* **What you should do**
Repeat exactly, and only, the lines from the one containing "replace m with e" through the end of the records.

* **Material supplied**
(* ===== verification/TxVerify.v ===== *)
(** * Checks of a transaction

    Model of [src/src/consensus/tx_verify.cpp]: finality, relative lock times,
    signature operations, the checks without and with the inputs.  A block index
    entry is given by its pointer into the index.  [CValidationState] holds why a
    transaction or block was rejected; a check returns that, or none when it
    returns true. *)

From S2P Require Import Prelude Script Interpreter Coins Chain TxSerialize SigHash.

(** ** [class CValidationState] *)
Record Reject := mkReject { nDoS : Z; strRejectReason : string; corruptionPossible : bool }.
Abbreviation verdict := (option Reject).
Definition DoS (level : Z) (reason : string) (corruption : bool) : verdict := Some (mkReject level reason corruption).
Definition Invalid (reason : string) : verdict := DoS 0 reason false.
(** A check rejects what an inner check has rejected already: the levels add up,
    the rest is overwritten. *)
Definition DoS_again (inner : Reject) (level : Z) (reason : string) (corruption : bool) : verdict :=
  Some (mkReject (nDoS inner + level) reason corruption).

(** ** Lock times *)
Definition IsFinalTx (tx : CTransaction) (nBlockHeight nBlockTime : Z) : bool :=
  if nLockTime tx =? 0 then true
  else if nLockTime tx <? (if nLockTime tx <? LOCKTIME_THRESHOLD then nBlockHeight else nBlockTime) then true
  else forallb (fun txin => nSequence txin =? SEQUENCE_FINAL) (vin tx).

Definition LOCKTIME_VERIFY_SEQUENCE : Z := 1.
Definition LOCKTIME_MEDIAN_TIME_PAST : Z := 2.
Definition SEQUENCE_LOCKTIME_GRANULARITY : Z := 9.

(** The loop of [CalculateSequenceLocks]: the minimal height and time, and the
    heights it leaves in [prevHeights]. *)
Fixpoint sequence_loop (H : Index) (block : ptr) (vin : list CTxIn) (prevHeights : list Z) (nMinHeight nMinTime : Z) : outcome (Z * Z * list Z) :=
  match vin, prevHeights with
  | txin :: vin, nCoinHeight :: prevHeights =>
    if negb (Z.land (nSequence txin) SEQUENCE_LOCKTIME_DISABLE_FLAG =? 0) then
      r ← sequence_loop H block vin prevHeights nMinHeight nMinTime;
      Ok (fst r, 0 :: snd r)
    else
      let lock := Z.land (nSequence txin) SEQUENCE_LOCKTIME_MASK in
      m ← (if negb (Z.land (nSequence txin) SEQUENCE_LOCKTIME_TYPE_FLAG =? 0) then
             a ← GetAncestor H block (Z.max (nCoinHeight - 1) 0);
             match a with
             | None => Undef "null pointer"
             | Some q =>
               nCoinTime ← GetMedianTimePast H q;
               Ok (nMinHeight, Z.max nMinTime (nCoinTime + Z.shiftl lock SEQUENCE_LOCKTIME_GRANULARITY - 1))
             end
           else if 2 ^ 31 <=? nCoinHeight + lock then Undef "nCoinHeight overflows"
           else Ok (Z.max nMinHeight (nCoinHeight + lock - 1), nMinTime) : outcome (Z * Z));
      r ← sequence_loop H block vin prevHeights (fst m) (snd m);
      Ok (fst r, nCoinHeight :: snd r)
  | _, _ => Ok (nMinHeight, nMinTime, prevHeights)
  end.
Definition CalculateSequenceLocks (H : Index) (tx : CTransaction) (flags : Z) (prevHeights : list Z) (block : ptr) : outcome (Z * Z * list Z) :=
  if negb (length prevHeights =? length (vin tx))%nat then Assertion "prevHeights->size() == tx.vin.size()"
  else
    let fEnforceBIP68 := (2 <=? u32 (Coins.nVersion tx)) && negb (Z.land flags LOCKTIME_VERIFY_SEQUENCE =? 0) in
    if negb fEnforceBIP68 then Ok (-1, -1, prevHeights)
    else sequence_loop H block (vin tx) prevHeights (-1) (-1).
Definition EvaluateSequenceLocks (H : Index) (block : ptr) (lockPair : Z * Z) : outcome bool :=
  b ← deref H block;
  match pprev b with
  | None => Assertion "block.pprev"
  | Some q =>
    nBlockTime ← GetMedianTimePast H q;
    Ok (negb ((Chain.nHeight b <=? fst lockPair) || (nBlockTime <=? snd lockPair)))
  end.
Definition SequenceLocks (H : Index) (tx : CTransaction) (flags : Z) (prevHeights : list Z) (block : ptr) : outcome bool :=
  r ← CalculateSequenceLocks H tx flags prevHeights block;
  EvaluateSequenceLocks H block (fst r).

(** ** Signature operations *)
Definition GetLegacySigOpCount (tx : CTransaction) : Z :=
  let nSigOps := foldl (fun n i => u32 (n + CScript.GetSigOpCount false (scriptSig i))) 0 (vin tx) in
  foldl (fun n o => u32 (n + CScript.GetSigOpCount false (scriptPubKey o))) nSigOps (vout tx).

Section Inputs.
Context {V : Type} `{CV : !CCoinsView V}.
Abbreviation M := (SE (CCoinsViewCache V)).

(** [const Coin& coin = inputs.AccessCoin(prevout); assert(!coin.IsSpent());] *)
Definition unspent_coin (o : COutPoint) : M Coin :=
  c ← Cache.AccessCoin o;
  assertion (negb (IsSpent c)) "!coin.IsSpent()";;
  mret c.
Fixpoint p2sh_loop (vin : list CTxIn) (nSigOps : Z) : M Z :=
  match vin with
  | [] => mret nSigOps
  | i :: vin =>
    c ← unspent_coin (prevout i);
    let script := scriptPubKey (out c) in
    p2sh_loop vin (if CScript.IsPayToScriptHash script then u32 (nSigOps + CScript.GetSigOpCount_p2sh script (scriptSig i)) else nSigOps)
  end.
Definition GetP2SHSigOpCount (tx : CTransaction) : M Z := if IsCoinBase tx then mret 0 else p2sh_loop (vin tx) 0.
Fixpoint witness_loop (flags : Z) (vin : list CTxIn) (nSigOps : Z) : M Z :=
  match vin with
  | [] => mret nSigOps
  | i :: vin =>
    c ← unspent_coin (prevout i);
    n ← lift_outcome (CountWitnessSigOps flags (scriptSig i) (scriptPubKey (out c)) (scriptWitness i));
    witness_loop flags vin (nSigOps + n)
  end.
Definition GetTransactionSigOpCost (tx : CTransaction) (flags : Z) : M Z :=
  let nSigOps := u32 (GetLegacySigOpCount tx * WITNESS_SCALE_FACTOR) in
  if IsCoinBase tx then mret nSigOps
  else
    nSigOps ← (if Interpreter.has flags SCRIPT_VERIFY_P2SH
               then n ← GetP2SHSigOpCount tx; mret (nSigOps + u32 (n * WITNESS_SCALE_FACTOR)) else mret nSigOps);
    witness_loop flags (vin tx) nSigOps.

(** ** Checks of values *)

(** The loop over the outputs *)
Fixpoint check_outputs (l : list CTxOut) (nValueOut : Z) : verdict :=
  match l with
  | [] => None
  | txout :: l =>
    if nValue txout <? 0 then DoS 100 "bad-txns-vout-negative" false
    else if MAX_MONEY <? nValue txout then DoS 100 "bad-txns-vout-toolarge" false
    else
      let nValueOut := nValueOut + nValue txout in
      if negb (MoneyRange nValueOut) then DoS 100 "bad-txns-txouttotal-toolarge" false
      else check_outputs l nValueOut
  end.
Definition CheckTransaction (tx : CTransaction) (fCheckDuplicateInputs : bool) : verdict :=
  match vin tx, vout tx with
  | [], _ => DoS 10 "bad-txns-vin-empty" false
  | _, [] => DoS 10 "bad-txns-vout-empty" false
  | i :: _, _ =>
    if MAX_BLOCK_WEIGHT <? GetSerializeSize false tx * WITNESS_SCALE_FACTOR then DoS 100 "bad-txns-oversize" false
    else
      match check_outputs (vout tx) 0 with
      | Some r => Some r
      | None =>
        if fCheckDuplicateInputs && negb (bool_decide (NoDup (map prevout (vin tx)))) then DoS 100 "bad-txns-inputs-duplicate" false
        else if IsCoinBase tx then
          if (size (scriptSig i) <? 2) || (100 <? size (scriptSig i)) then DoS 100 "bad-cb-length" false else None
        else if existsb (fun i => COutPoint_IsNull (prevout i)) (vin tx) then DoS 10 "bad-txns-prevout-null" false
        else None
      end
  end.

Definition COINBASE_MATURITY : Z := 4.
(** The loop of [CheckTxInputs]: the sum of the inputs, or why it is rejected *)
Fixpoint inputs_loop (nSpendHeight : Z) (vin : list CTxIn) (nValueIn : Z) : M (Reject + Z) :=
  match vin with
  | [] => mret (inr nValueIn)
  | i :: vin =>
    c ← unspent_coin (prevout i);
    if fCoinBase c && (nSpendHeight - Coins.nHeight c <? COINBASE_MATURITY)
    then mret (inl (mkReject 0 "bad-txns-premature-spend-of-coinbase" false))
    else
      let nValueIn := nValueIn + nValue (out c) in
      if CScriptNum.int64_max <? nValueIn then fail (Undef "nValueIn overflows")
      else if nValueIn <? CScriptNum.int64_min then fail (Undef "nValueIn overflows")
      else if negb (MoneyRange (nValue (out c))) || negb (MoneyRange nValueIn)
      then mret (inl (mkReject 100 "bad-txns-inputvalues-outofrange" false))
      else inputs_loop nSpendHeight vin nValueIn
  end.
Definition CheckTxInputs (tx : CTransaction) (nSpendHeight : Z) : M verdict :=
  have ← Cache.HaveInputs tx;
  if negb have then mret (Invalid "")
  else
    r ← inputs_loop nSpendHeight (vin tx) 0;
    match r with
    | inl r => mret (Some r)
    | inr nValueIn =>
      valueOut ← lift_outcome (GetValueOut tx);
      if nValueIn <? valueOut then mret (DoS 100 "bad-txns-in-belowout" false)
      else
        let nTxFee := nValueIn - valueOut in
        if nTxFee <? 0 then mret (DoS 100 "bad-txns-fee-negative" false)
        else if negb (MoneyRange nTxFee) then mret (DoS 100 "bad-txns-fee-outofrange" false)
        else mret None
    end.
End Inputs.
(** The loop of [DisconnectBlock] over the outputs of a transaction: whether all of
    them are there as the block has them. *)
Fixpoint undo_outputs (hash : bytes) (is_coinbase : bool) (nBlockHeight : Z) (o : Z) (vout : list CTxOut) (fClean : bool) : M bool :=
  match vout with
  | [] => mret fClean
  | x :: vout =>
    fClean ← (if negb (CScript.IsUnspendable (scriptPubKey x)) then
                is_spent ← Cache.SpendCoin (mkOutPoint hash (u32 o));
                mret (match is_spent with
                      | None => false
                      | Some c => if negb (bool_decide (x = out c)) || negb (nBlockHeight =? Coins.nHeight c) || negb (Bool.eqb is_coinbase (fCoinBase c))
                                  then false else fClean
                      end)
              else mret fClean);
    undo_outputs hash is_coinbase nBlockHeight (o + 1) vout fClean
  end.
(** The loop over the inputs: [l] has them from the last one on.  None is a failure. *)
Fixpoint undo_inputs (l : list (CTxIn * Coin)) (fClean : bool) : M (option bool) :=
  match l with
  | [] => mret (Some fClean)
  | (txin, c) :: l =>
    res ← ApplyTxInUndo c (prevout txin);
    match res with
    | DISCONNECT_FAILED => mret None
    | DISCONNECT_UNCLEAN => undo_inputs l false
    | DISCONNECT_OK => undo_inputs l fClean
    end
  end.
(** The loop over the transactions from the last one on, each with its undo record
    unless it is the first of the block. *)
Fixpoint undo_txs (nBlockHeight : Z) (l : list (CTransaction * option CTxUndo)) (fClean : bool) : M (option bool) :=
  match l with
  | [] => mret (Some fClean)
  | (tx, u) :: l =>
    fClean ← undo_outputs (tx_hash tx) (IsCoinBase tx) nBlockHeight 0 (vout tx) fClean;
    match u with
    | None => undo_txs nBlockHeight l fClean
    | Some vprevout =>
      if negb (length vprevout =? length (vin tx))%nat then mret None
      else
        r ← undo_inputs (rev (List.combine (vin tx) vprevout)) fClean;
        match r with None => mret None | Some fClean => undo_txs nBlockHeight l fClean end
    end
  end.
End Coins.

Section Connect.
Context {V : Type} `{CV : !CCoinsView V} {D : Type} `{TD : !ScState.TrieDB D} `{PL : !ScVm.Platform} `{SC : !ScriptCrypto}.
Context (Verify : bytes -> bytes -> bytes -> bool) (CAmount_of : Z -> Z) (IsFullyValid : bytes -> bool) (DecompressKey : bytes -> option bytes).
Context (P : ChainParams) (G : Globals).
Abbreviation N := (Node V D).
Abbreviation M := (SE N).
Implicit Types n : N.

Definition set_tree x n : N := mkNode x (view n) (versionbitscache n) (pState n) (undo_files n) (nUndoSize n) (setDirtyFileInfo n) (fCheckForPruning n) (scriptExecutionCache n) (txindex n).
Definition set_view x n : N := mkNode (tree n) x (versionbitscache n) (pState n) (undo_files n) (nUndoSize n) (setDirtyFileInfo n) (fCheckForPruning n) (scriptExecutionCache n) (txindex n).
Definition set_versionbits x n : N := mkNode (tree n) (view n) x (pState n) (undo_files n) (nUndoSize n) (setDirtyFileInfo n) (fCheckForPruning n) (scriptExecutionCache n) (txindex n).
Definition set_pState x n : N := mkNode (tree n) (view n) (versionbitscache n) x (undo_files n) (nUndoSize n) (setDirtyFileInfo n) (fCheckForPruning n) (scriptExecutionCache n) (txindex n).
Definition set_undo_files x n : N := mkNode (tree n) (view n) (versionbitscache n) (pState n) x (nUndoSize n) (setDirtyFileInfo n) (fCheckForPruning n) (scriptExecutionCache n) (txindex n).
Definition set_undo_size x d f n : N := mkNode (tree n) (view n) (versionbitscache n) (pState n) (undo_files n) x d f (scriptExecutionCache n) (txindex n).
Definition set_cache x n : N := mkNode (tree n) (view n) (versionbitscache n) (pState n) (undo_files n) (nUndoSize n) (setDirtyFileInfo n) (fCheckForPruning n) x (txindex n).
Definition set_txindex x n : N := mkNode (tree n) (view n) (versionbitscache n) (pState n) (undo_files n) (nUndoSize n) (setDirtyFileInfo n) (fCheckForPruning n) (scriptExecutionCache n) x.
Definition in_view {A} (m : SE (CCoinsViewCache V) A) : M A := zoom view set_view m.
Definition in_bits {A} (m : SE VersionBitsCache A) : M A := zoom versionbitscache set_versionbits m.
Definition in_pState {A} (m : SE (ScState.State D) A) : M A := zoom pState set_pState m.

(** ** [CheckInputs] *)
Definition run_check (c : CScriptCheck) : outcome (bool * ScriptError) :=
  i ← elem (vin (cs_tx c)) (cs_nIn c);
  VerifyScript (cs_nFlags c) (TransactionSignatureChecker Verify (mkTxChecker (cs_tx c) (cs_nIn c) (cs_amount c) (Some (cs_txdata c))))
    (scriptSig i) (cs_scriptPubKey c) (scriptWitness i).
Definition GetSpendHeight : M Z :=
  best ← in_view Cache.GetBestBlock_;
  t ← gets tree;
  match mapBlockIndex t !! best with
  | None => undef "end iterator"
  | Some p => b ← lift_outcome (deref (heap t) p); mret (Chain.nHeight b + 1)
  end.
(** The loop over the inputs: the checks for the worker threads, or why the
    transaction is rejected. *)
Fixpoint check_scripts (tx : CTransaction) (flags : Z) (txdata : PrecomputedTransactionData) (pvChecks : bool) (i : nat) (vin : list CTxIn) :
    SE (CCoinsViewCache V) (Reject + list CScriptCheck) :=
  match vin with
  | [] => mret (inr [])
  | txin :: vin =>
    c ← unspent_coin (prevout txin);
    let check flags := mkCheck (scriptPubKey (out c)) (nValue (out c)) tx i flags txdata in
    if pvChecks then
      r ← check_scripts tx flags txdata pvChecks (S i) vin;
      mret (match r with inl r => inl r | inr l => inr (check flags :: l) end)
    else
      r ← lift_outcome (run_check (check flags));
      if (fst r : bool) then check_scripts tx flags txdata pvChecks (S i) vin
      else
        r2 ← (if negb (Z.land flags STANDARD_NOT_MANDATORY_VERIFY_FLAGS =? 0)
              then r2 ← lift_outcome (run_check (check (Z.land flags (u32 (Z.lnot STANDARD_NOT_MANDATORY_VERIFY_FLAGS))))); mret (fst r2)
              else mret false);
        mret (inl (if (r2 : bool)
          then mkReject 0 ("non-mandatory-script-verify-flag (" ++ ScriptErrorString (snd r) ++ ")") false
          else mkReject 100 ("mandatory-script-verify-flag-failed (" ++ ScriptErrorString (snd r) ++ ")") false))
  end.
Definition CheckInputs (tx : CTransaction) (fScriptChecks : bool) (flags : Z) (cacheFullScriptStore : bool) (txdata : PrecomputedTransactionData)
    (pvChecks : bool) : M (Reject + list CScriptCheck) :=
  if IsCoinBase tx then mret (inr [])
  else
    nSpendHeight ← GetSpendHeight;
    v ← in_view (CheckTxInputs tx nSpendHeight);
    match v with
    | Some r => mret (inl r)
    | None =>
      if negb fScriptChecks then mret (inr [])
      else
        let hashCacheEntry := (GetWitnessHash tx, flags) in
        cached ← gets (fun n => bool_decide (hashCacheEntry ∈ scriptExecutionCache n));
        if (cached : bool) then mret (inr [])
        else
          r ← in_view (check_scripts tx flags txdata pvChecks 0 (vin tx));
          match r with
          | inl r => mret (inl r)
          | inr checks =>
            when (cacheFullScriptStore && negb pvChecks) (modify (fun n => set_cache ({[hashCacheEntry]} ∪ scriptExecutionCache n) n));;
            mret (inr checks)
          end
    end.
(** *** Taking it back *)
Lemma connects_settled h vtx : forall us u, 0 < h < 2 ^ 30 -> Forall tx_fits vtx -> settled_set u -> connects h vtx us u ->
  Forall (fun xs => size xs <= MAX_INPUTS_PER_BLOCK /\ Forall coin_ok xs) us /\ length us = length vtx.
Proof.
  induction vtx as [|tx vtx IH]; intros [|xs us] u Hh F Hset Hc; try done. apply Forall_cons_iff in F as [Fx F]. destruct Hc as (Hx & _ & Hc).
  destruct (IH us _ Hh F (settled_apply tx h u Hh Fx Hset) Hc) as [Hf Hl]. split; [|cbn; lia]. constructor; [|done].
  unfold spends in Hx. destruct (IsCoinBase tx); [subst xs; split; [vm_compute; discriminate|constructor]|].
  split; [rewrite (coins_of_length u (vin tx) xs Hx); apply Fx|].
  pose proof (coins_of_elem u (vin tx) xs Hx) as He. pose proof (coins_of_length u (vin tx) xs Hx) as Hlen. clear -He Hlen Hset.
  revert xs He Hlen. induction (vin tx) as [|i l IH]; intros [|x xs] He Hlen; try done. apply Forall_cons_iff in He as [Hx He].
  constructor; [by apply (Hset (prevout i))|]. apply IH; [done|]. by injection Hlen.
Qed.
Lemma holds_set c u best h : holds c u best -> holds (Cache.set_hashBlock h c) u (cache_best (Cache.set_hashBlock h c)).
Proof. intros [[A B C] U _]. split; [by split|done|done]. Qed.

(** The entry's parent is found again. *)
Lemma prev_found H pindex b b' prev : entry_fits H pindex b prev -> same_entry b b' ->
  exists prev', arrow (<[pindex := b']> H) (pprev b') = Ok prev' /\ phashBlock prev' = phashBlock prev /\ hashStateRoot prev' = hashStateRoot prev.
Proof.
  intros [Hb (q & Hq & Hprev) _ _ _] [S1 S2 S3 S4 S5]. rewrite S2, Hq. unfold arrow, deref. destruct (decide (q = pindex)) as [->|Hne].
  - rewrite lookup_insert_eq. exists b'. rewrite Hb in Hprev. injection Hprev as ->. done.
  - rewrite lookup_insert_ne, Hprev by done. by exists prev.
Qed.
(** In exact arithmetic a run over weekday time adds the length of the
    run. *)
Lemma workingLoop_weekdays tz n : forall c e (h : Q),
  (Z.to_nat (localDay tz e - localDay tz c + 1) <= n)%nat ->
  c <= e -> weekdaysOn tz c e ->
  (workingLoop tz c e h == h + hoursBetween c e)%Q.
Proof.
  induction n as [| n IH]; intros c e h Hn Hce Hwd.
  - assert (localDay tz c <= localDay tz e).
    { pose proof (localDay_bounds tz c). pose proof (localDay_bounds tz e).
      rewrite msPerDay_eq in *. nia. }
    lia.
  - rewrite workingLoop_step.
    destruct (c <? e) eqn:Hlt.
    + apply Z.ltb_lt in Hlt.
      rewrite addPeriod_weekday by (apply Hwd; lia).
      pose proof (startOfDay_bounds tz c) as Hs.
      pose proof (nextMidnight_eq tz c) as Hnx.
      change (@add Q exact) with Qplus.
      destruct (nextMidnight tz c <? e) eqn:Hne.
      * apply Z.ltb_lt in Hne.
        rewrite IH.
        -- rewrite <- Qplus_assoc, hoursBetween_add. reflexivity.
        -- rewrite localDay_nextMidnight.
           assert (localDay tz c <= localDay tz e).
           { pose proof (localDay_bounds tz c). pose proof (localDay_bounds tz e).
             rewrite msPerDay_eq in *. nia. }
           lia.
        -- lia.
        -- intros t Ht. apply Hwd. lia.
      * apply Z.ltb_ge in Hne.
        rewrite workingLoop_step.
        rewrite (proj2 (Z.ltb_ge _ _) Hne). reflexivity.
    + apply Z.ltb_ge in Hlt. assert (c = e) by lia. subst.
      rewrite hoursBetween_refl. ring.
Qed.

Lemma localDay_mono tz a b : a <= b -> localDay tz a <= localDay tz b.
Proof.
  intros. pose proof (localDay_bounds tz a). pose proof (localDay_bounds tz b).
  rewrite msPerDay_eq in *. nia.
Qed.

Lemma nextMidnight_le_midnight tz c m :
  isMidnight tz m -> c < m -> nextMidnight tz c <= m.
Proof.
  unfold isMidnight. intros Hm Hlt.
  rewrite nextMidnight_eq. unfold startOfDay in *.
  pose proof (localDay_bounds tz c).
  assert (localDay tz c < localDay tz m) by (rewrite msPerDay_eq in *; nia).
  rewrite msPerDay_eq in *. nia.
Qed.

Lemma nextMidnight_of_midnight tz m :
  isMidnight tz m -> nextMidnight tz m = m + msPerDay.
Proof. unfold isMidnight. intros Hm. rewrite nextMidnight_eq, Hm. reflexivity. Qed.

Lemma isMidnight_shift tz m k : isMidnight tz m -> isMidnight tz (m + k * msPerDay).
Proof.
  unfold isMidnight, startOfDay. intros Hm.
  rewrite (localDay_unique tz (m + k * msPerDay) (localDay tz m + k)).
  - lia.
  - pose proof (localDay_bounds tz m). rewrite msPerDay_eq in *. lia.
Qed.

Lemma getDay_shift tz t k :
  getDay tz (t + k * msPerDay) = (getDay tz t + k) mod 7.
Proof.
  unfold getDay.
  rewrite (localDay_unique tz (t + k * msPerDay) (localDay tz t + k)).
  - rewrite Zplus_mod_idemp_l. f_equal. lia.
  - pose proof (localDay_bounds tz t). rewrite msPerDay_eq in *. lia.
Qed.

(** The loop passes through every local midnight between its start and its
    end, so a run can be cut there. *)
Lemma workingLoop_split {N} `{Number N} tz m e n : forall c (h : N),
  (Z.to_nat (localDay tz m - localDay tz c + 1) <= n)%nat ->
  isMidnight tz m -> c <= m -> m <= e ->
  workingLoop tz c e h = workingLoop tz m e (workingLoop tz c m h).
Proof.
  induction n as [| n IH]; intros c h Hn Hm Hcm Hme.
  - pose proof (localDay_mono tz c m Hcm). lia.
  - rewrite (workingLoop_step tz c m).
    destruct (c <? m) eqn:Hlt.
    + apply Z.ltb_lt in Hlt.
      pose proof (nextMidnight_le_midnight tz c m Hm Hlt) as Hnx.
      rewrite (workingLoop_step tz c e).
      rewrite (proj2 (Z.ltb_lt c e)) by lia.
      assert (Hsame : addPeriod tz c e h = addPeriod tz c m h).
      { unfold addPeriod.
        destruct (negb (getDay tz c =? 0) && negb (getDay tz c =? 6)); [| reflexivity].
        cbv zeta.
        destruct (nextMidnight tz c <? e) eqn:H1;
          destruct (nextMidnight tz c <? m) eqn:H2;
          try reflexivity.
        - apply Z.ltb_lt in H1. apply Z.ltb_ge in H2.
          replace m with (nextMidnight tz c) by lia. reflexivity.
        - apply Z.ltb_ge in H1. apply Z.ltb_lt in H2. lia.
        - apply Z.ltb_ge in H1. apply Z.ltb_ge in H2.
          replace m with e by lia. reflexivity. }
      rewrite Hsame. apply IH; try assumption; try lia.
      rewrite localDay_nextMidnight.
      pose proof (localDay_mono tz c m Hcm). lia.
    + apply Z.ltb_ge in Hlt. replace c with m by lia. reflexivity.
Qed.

* **Result of the task**
          replace m with e by lia. reflexivity. }
      rewrite Hsame. apply IH; try assumption; try lia.
      rewrite localDay_nextMidnight.
      pose proof (localDay_mono tz c m Hcm). lia.
    + apply Z.ltb_ge in Hlt. replace c with m by lia. reflexivity.
Qed.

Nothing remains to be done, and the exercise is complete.